Problem:
Three conducting concentric spherical shells of radius R, 2R and 3R having charges Q,-4Q and 6Q respectively. Find the magnitude of electric field at the point on the surface of 6Q charge.

Solution:

To find the magnitude of the electric field at the point on the surface of the 6Q charge, we can use Gauss's law.
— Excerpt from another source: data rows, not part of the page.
(** The three stages of the [try] block all complete: validation, the
    fetch for the normalized code, and the rendering of what it returned.
    Whether the last two complete depends on the world only through the
    network and the presence of the display ([succeeds_ext] below), which
    the steps before them do not touch. *)
Definition succeeds (stateValue : jsstring) (w : World) : Prop :=
  exists data,
    validateStateInput (JsString stateValue) = Normal (JsBool true) /\
    fst (fetchWeatherAlerts (toUpperCase (trim stateValue)) w) = Normal data /\
    fst (displayAlerts data w) = Normal tt.

(** ** Frames: what an operation leaves alone *)

(** [keeps f m]: running [m] does not change the observation [f]. *)
Definition keeps {A B} (f : World -> A) (m : M B) : Prop :=
  forall w, f (snd (m w)) = f w.

(** The observations the properties below are about. *)
Definition the_input (w : World) : option Input := state_input (document w).

Definition the_error (w : World) : option ErrorDiv := error_message (document w).

Definition the_display (w : World) : option (list Node) :=
  alerts_display (document w).


Definition has_button (w : World) : bool :=
  match fetch_alerts (document w) with Some _ => true | None => false end.

Definition has_display (w : World) : bool :=
  match alerts_display (document w) with Some _ => true | None => false end.

(** [returns m]: [m] never raises. *)
Definition returns (m : M unit) : Prop :=
  forall w, fst (m w) = Normal tt.

(** ** Strings: trimming, case and the pattern *)

Ltac bool_cases :=
  repeat match goal with
  | |- context [?a <=? ?b] => destruct (N.leb_spec a b)
  | |- context [?a <? ?b] => destruct (N.ltb_spec a b)
  | |- context [?a =? ?b] => destruct (N.eqb_spec a b)
  | H : context [?a <=? ?b] |- _ => destruct (N.leb_spec a b)
  | H : context [?a <? ?b] |- _ => destruct (N.ltb_spec a b)
  | H : context [?a =? ?b] |- _ => destruct (N.eqb_spec a b)
  end; simpl in *; try reflexivity; try discriminate; try lia.

Lemma jsstring_eqb_eq (a b : jsstring) : jsstring_eqb a b = true <-> a = b.
Proof.
  unfold jsstring_eqb. destruct (list_eq_dec N.eq_dec a b); split; congruence.
Qed.

Lemma jsstring_eqb_nil (s : jsstring) :
  jsstring_eqb s [] = match s with [] => true | _ => false end.
Proof.
  destruct s; unfold jsstring_eqb;
    match goal with |- context [list_eq_dec ?d ?a ?b] =>
      destruct (list_eq_dec d a b) end; congruence.
Qed.

Lemma isAZ_range (c : N) : isAZ c = true -> 65 <= c <= 90.
Proof. unfold isAZ. intros H. bool_cases. Qed.

Lemma isAZ_not_space (c : N) : isAZ c = true -> isWhiteSpace c = false.
Proof.
  intros H. apply isAZ_range in H. unfold isWhiteSpace.
  repeat match goal with
  | |- context [c =? ?k] =>
      replace (c =? k) with false by (symmetry; apply N.eqb_neq; lia)
  | |- context [c <=? ?k] =>
      replace (c <=? k) with false by (symmetry; apply N.leb_gt; lia)
  | |- context [?k <=? c] =>
      replace (k <=? c) with false by (symmetry; apply N.leb_gt; lia)
  end.
  rewrite !andb_false_r. reflexivity.
Qed.

Lemma isAZ_basic (c : N) : isAZ c = true -> isBasicLatin c = true.
Proof. unfold isAZ, isBasicLatin. intros H. bool_cases. Qed.

Lemma isAZ_upper (c : N) : isAZ c = true -> upperBasicLatin c = c.
Proof. unfold isAZ, upperBasicLatin. intros H. bool_cases. Qed.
Gauss's law states that the electric flux through a closed surface is equal to the charge enclosed by the surface divided by the permittivity of the medium.

Step 1: Determine the electric field contributions from each shell

- The electric field due to a conducting shell is zero inside the shell.
- The electric field due to a conducting shell is the same as if all the charge of the shell is concentrated at the center of the shell.

Thus, the electric field at the surface of the 6Q charge is only contributed by the charge of the 6Q shell.

Step 2: Apply Gauss's law to find the electric field due to the 6Q shell

- Consider a Gaussian surface in the shape of a sphere centered at the center of the 6Q shell and with a radius of 3R.
- The charge enclosed by this Gaussian surface is 6Q.
- The electric flux through this Gaussian surface is given by Φ = E * A, where E is the electric field and A is the area of the Gaussian surface.
- Using Gauss's law, we have Φ = Qenc / ε₀, where Qenc is the charge enclosed by the Gaussian surface and ε₀ is the permittivity of free space.
- Equating the two expressions for electric flux, we get E * A = Qenc / ε₀.

Step 3: Calculate the electric field magnitude

- The area of the Gaussian surface is 4π(3R)^2 = 36πR^2.
- Plugging in the values, we have E * 36πR^2 = 6Q / ε₀.
- Solving for E, we get E = (6Q / ε₀) / (36πR^2) = Q / (6ε₀πR^2).

Therefore, the magnitude of the electric field at the point on the surface of the 6Q charge is Q / (6ε₀πR^2).

Conclusion:
The magnitude of the electric field at the point on the surface of the 6Q charge is Q / (6ε₀πR^2).